TASK DIRECTIONS: Calculate how many lines of the data hold "result". The answer consists of that number only.

Stored items:
****************************************
(* ===== verification/DemoMatch.v ===== *)
(** * Matching and substitution of scenario values (demo/runtime.go)

    [matchSubset] compares an expectation with what the server sent, [resolveValue] puts the
    scenario's variables into a value, [decodeBytes] turns a scenario value into bytes. *)

From Stdlib Require Import Strings.Ascii Strings.Byte Floats.SpecFloat.
From stdpp Require Import base list strings.
From S2P Require Import Prelude Errors Text Encoding Float64 JsonMarshal DemoValue.

(** ** Fields of a request *)

Definition stringValue (value : dyn) : result error string :=
  match value with
  | DString v => Ok v
  | _ => Err (Errorf "expected string, got %T" [FStr (TypeName value)])
  end.

(** [%w] behind a prefix that names the field. *)
Definition in_field {A} (format key : string) (r : result error A) : result error A :=
  match r with Err e => Err (Wrapf format [FStr key] e) | r => r end.

Definition required_error (key : string) : error := Errorf "%s is required" [FStr key].

Definition stringField (values : list (string * dyn)) (key : string) (required : bool) : result error string :=
  match mget key values with
  | None => if required then Err (required_error key) else Ok ""
  | Some raw => in_field "%s: %w" key (stringValue raw)
  end.

Definition int64Field `{Platform} (values : list (string * dyn)) (key : string) (required : bool) : result error Z :=
  match mget key values with
  | None => if required then Err (required_error key) else Ok 0
  | Some raw =>
      match raw with
      | DInt v => Ok v
      | DInt64 v => Ok v
      | DUint64 v => Ok (i64 v)
      | DFloat64 v => Ok (int64_of v)
      | DString v =>
          match ParseInt 64 (str v) with
          | Some value => Ok value
          | None => Err (Errorf "%s must be an integer" [FStr key])
          end
      | _ => Err (Errorf "%s must be an integer" [FStr key])
      end
  end.

(** [int(value)] changes nothing on a 64-bit platform. *)
Definition intField `{Platform} (values : list (string * dyn)) (key : string) (required : bool) : result error Z :=
  i64 <$> int64Field values key required.

(** [json.Marshal(v)] of a value: the keys of an object are sorted; a [map[any]any], an
    infinity and a NaN are errors. *)
Fixpoint json_Marshal (v : dyn) : option bytes :=
  match v with
  | DNil | DPtr _ None => Some (str "null")
  | DBool b => Some (if b then str "true" else str "false")
  | DInt z | DInt32 z | DInt64 z | DUint64 z => Some (FormatInt z)
  | DFloat64 f => json_float f
  | DString s | DNamed _ s => Some (quote (str s))
  | DBytes b => Some (if bool_decide (b = []) then str "null" else quote (b64_encode b))
  | DArray l | DSlice _ l =>
      texts ← mapM json_Marshal l;
      Some (x5b :: comma_sep texts ++ [x5d])
  | DMap m =>
      texts ← mapM (fun '(k, v) => t ← json_Marshal v; Some (k, t)) m;
      Some (x7b :: comma_sep ((fun kt => quote (str kt.1) ++ x3a :: kt.2) <$> sort_keys texts) ++ [x7d])
  | DPtr _ (Some v) => json_Marshal v
  | DStruct _ fields =>
      texts ← mapM (fun '(f, v) => t ← json_Marshal v; Some (jsonFieldName f, t)) fields;
      Some (x7b :: comma_sep ((fun kt => quote (str kt.1) ++ x3a :: kt.2) <$> texts) ++ [x7d])
  | DTime _ json => Some (str json)
  | DAnyMap _ => None
  end.

Definition decodeBytes (value : dyn) : result error bytes :=
  match value with
  | DString v => Ok (str v)
  | DBytes v => Ok ([] ++ v)
  | DMap v =>
      format ← stringField v "format" true;
      match mget "value" v with
      | None => Err (errors_New "value is required")
      | Some rawValue =>
          if bool_decide (format = "json") then
            match json_Marshal rawValue with
            | Some data => Ok data
            | None => Err (errors_New "json: unsupported value")
            end
          else if bool_decide (format = "base64") then
            text ← stringValue rawValue;
            match b64_decode (str text) with
            | Some data => Ok data
            | None => Err (errors_New "illegal base64 data")
            end
          else Err (Errorf "unsupported bytes format %q" [FStr format])
      end
  | _ => Err (Errorf "expected string or {format,value}, got %T" [FStr (TypeName value)])
  end.

Definition bytesField (values : list (string * dyn)) (key : string) (required : bool) : result error bytes :=
  match mget key values with
  | None => if required then Err (required_error key) else Ok []
  | Some raw => in_field "%s: %w" key (decodeBytes raw)
  end.

(** ** Matching *)

Definition numericEqual (expected : spec_float) (actual : dyn) : bool :=
  match actual with
  | DInt v | DInt64 v | DUint64 v => SFeqb expected (float64_of v)
  | DFloat64 v => SFeqb expected v
  | _ => false
  end.

(** [reflect.DeepEqual] on what reaches it: normalized values that are neither numbers of the
    four types, nor maps, slices or bytes on the left. *)
Definition DeepEqual (expected actual : dyn) : bool :=
  match expected, actual with
  | DNil, DNil => true
  | DBool a, DBool b => Bool.eqb a b
  | DInt32 a, DInt32 b => a =? b
  | DString a, DString b => bool_decide (a = b)
  | DNamed t a, DNamed u b => bool_decide (t = u) && bool_decide (a = b)
  | _, _ => false
  end.

Definition sameScalar (expected actual : dyn) : bool :=
  match expected with
  | DInt exp | DInt64 exp | DUint64 exp => numericEqual (float64_of exp) actual
  | DFloat64 exp => numericEqual exp actual
  | _ => DeepEqual expected actual
  end.

Definition pathValue (path : string) : string := if bool_decide (path = "") then "value" else path.

Definition mismatch (path : string) (expected actual : dyn) : error :=
  Errorf "%s: expected %v, got %v" [FStr (pathValue path); FStr (Sprint expected); FStr (Sprint actual)].

(** What one binding of an expected object asks for: its value, matched below the next path. *)
Definition match_key (match_at : string -> dyn -> option error) (path key : string) (act : list (string * dyn))
    : option error :=
  match mget key act with
  | None => Some (Errorf "%s: missing key %q" [FStr (pathValue path); FStr key])
  | Some actualValue => match_at (if bool_decide (path = "") then key else path +:+ "." +:+ key) actualValue
  end.

Fixpoint matchAt (path : string) (expected actual : dyn) {struct expected} : option error :=
  let compare :=
    match expected with
    | DMap exp =>
        match actual with
        | DMap act =>
            (fix keys exp := match exp with
             | [] => None
             | (key, value) :: exp =>
                 match match_key (fun next => matchAt next value) path key act with Some e => Some e | None => keys exp end
             end) exp
        | _ => Some (Errorf "%s: expected object, got %T" [FStr (pathValue path); FStr (TypeName actual)])
        end
    | DArray exp =>
        match actual with
        | DArray act =>
            if negb (len exp =? len act)
            then Some (Errorf "%s: expected array length %d, got %d" [FStr (pathValue path); FInt (len exp); FInt (len act)])
            else
              (fix items i exp act := match exp, act with
               | e :: exp, a :: act =>
                   match matchAt (pathValue path +:+ "[" +:+ Itoa i +:+ "]") e a with
                   | Some e => Some e
                   | None => items (i + 1) exp act
                   end
               | _, _ => None
               end) 0 exp act
        | _ => Some (Errorf "%s: expected array, got %T" [FStr (pathValue path); FStr (TypeName actual)])
        end
    | DBytes exp =>
        match actual with
        | DBytes act => if bool_decide (exp = act) then None
                        else Some (Errorf "%s: expected %q, got %q" [FStr (pathValue path); FStr (of_bytes exp); FStr (of_bytes act)])
        | _ => Some (Errorf "%s: expected bytes, got %T" [FStr (pathValue path); FStr (TypeName actual)])
        end
    | _ => if sameScalar expected actual then None else Some (mismatch path expected actual)
    end in
  match actual with
  | DBytes actualBytes =>
      match decodeBytes expected with
      | Ok expectedBytes =>
          if bool_decide (expectedBytes = actualBytes) then None
          else Some (Errorf "%s: expected %q, got %q"
                       [FStr (pathValue path); FStr (of_bytes expectedBytes); FStr (of_bytes actualBytes)])
      | _ => compare
      end
  | _ => compare
  end.

Definition matchSubset (expected actual : dyn) : option error :=
  matchAt "" (normalizeValue expected) (normalizeValue actual).

(** ** Variables *)

Definition name_start (c : ascii) : bool :=
  in_range "A" "Z" c || in_range "a" "z" c || bool_decide (c = "_"%char).
Definition name_char (c : ascii) : bool := name_start c || in_range "0" "9" c.

(** [varNamePattern] of schema.go: [^[A-Za-z_][A-Za-z0-9_]*$] *)
Definition validVarName (name : string) : bool :=
  match name with
  | EmptyString => false
  | String c name => name_start c && forallb name_char (String.list_ascii_of_string name)
  end.

Fixpoint span_name (s : string) : string * string :=
  match s with
  | String c s' => if name_char c then let '(n, r) := span_name s' in (String c n, r) else ("", s)
  | EmptyString => ("", "")
  end.

(** A variable reference (a dollar sign and a name in braces) at the front: the name, and the rest. *)
Definition var_at (s : string) : option (string * string) :=
  match s with
  | String "$"%char (String "{"%char s) =>
      let '(name, rest) := span_name s in
      match rest with
      | String "}"%char rest => if validVarName name then Some (name, rest) else None
      | _ => None
      end
  | _ => None
  end.

(** [exactVarPattern.FindStringSubmatch] *)
Definition exactVar (s : string) : option string :=
  match var_at s with Some (name, EmptyString) => Some name | _ => None end.

(** What one match of [embeddedVarPattern] is replaced by. *)
Definition embedded_text (vars : list (string * dyn)) (name : string) : string :=
  match mget name vars with
  | Some (DBytes item) => of_bytes item
  | Some item => Sprint item
  | None => "${" +:+ name +:+ "}"
  end.

(** [embeddedVarPattern.ReplaceAllStringFunc]; [skip] characters belong to the last match. *)
Fixpoint embed (vars : list (string * dyn)) (skip : nat) (s : string) : string :=
  match s with
  | EmptyString => ""
  | String c s' =>
      match skip with
      | S skip => embed vars skip s'
      | O =>
          match var_at s with
          | Some (name, _) => embedded_text vars name +:+ embed vars (String.length name + 2) s'
          | None => String c (embed vars 0 s')
          end
      end
  end.

Fixpoint resolveValue (value : dyn) (vars : list (string * dyn)) : dyn :=
  match value with
  | DMap v => DMap (map (fun '(key, item) => (key, resolveValue item vars)) v)
  | DArray v => DArray (map (fun item => resolveValue item vars) v)
  | DString v =>
      match exactVar v with
      | Some name => match mget name vars with Some resolved => cloneValue resolved | None => value end
      | None => DString (embed vars 0 v)
      end
  | v => cloneValue v
  end.

(** ** Examples *)

Example resolve_1 :
  let vars := [("n", DInt 7); ("b", DBytes (str "raw")); ("m", DMap [("z", DNil); ("a", DArray [DBool true; DFloat64 (float64_of 3)])])] in
  (resolveValue (DString "${n}") vars, resolveValue (DString "x${n}${b}-${nope}${m}$") vars, resolveValue (DString "$${n") vars)
  = (DInt 7, DString "x7raw-${nope}map[a:[true 3] z:<nil>]$", DString "$${n").
Proof. vm_compute. reflexivity. Qed.

Example match_1 :
  let act := DMap [("body", DBytes (str "[1]")); ("n", DInt64 9007199254740992); ("mode", DNamed "turntf.DeliveryMode" "best_effort");
                   ("l", DSlice "[]int" [DInt 1; DInt 2])] in
  (matchSubset (DMap [("body", DMap [("format", DString "json"); ("value", DArray [DInt 1])]); ("n", DFloat64 (float64_of (2 ^ 53)));
                      ("l", DArray [DInt64 1; DInt 2])]) act,
   matchSubset (DMap [("n", DInt 9007199254740993)]) act, is_Some (matchSubset (DMap [("mode", DString "best_effort")]) act) : Prop)
  = (None, None, is_Some (Some (Errorf "%s: expected %v, got %v" [FStr "mode"; FStr "best_effort"; FStr "best_effort"]))).
Proof. vm_compute. reflexivity. Qed.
****************************************
TASK RESPONSE: 7